Understandably, the cast of Miss America tends to be on the innovative, while still solid and rhythmic, side, including the powerful, haunting strat work of Rusty McCarthy, jazz bassist David Pilch Elias, experimental violinist Hugh Marsh and superb drummer Michael Sloski. The gentle purity of Mary's voice comes across stunningly on the achingly dusty "Body's in Trouble" and "Dear Darling", yet the beauty she denotes never comes without unsettling, while nontheless consuming, surges of emotionally tense, yet solomn, insanity.
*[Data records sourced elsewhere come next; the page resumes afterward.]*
#[export] Instance eta_closing : Eta closing := λ c,
  Closing (cgServer c) (cgReturned c) (cgPc c) (cgReporter c) (cgDone c) (cgOut c).

Inductive closeEvent :=
  | XWork (s : Server)                                (** the run, or a connection of a helper beside it *)
  | XReturn (err : option error)                      (** its return: [close(done)] *)
  | XTick (workers : list fleetWorker) (now : Time)   (** the ticker: a snapshot *)
  | XTickPrint                                        (** the reporter prints it *)
  | XReporterEnds                                     (** the reporter sees [done] *)
  | XStopped                                          (** [<-finished] *)
  | XShutdown                                         (** [fleet.shutdown] returns *)
  | XPhase (now : Time)
  | XFlushed                                          (** [flushFinalLiveStatus] returns *)
  | XSnapshot (workers : list fleetWorker) (now : Time)
  | XPrint                                            (** [printProgress] *)
  | XReports.                                         (** the summaries and the history *)

Section closing.
Context `{FloatFormat} (f : flags).

Definition startClosing (s : Server) : closing := Closing s None Working (startProgressReporter f) false [].

Definition closeStep (c : closing) (ev : closeEvent) : option closing :=
  match ev, cgPc c with
  | XWork s, pc => if bool_decide (pc = Working) || bool_decide (phase s = phase (cgServer c)) then Some (c <| cgServer := s |>) else None
  | XReturn err, Working => Some (c <| cgReturned := err |> <| cgPc := Stopping |> <| cgDone := true |>)
  | XTick workers now, _ =>
      match cgReporter c with
      | RIdle => Some (c <| cgReporter := RLine (line (progressSnapshotOf f (cgServer c) workers now)) |>)
      | _ => None
      end
  | XTickPrint, _ =>
      match cgReporter c with
      | RLine text => Some (c <| cgReporter := RIdle |> <| cgOut ::= λ l, l ++ [text] |>)
      | _ => None
      end
  | XReporterEnds, _ =>
      match cgReporter c with
      | RIdle => if cgDone c then Some (c <| cgReporter := RGone |>) else None
      | _ => None
      end
  | XStopped, Stopping => match cgReporter c with RGone => Some (c <| cgPc := Shutdown |>) | _ => None end
  | XShutdown, Shutdown => Some (c <| cgPc := SetPhase |>)
  | XPhase now, SetPhase => Some (c <| cgServer := finishRun (cgServer c) (cgReturned c) now |> <| cgPc := FlushLive |>)
  | XFlushed, FlushLive => Some (c <| cgPc := Snapshot |>)
  | XSnapshot workers now, Snapshot =>
      Some (c <| cgPc := PrintLine (line (progressSnapshotOf f (cgServer c) workers now)) |>)
  | XPrint, PrintLine text => Some (c <| cgPc := Reports |> <| cgOut ::= λ l, l ++ [text] |>)
  | XReports, Reports => Some (c <| cgPc := Ended |>)
  | _, _ => None
  end.

Inductive close_reachable (s : Server) : closing → Prop :=
  | close_init : close_reachable s (startClosing s)
  | close_step c ev c' : close_reachable s c → closeStep c ev = Some c' → close_reachable s c'.

Definition last_phase (c : closing) (p : runPhase) : Prop := p = match cgReturned c with None => phaseDone | Some _ => phaseFailed end.

(** The line of the closed run. *)
Definition final_line (c : closing) (text : string) : Prop :=
  ∃ s workers now, text = line (progressSnapshotOf f s workers now) ∧ last_phase c (phase s).

(** After [stopProgress] the reporter is gone, and from the last phase on the
    server has it. *)
Definition closing_ok (c : closing) : Prop :=
  match cgPc c with
  | Working => cgDone c = false
  | Stopping => cgDone c = true
  | Shutdown | SetPhase => cgReporter c = RGone
  | FlushLive | Snapshot => cgReporter c = RGone ∧ last_phase c (phase (cgServer c))
  | PrintLine text => cgReporter c = RGone ∧ final_line c text
  | Reports | Ended => cgReporter c = RGone ∧ ∃ text, last (cgOut c) = Some text ∧ final_line c text
  end ∧ (progressEvery f = 0 → cgReporter c = RGone ∧ length (cgOut c) = match cgPc c with Reports | Ended => 1 | _ => 0 end%nat).

Lemma closing_ok_init s : closing_ok (startClosing s).
Proof using Type. split; [done|]. simpl. intros Hz. unfold startProgressReporter. by rewrite Hz. Qed.

Lemma closing_ok_step c ev c' : closing_ok c → closeStep c ev = Some c' → closing_ok c'.
Proof using Type.
  destruct c as [s ret pc rp dn out]. unfold closing_ok, final_line, last_phase. intros [H1 H2] Hs.
  destruct ev as [s'| | | | | | | | | | |], pc; cbn in H1, H2, Hs; try done;
    try (destruct (bool_decide_reflect (phase s' = phase s)) as [Hp|]; cbn in Hs);
    try (destruct rp; try done); try (destruct dn; try done); try discriminate;
    injection Hs as <-; cbn; try (destruct H1 as [? ?]; discriminate); try discriminate;
    (split; [|intros Hz; specialize (H2 Hz) as [? ?]; try discriminate; rewrite ?length_app; simpl; auto with lia]); try done.
  all: destruct H1 as [_ H1]; split; [done|]; rewrite ?last_snoc; first [congruence|by eauto 6].
Qed.

Lemma close_reachable_ok s c : close_reachable s c → closing_ok c.
Proof using Type. induction 1; [apply closing_ok_init|by eapply closing_ok_step]. Qed.

(** every run that ends has printed the line of its last phase, and printed it
    last: once [stopProgress] has returned the reporter prints nothing more,
    whatever the ticker did; with [-progress=0] it is the only line; and from the
    moment the work returns, some goroutine can go on until the run has ended. *)
Theorem run_closes s c :
  close_reachable s c →
  (cgPc c = Ended → ∃ ticks text, cgOut c = ticks ++ [text] ∧ final_line c text ∧ (progressEvery f = 0 → ticks = [])) ∧
  (cgPc c ≠ Working → cgPc c ≠ Ended → ∃ ev c', closeStep c ev = Some c' ∧ match ev with XWork _ | XTick _ _ => False | _ => True end).
Proof using Type.
  intros [Hok Hz]%close_reachable_ok. split.
  - intros E. rewrite E in Hok, Hz. destruct Hok as (_ & text & (ticks & Ht)%last_Some & Hf). rewrite Ht in *. exists ticks, text. split_and!; try done.
    intros Hp. destruct (Hz Hp) as [_ Hl]. rewrite length_app in Hl. simpl in Hl. apply nil_length_inv. lia.
  - intros Hw He. destruct c as [s' ret pc rp dn out]. cbn in *. destruct pc; try done.
    + subst dn. destruct rp; [exists XReporterEnds|exists XTickPrint|exists XStopped]; eexists; done.
    + by exists XShutdown; eexists.
    + by exists (XPhase 0); eexists.
    + by exists XFlushed; eexists.
    + by exists (XSnapshot [] 0); eexists.
    + by exists XPrint; eexists.
    + by exists XReports; eexists.
Qed.
End closing.

(** ** The semaphore of the processes *)

(** A goroutine that runs a process: it waits for a slot of [execSem], runs, and
    has returned, with the process run or with the error of the context. *)
Inductive slotUser := SWaiting | SRunning | SReturned (ran : bool).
Never failing to muddle the words into free-form, incredibley executed, jibberish ad-lib, the strangeness in which astounding pieces such as "Year in Song" and "My Friends Have" are delivered
is completely original, and helplessly dark. 'I'm ready to put you under light sedation' wails

O'Hara, before the passage 'joy is the aim', on the former is shredded into the jerking 'is the aim, eh joy'. The reggae guitar and pop beat of the reflective "Anew Day" is, also, a far cry from anything the rock world has heard from, and the bittersweet lyrical couplet of 'Though the ground is wet with sorrow/It will always look that way/Everyone walk in brightness/Cause it's a new day' reveals an outlook that is both uplifting and highly insightful. The album culminates with the final three tracks. "Keeping You in Mind", with its walking bassline and shuffling brush-drumming sounds like an old standard Billie Holiday might've performed in a New York 1940's nightclub. Breath cannot help but be held in wonder as O'Hara croons sensuously over the soft-humming melody. The most unorthodox instance on the album, "Not Be Alright" is driven by a heavy, thudding bassline, almost African-offbeat drumming, jekry, mutated-reggae strat work from McCarthy and O'Hara's utterly psychotic beltings of 'It won't come back/It won't stay away'. The record closes as O'Hara is accompanied by only acoustic bass on "You Will Be Loved Again", her gorgeously pure voice squeezing every ounce of elegance from the quiet, contemplative melody.
A masterpiece in every respect, Miss America's atmosphere and emotion is constantly shifting, rarely treading the same ground twice, resulting in a constant hold over the listener. Perhaps O'Hara may take years to release another record, but what's she already left behind is enough to captivate with the equivalent of an entire discography.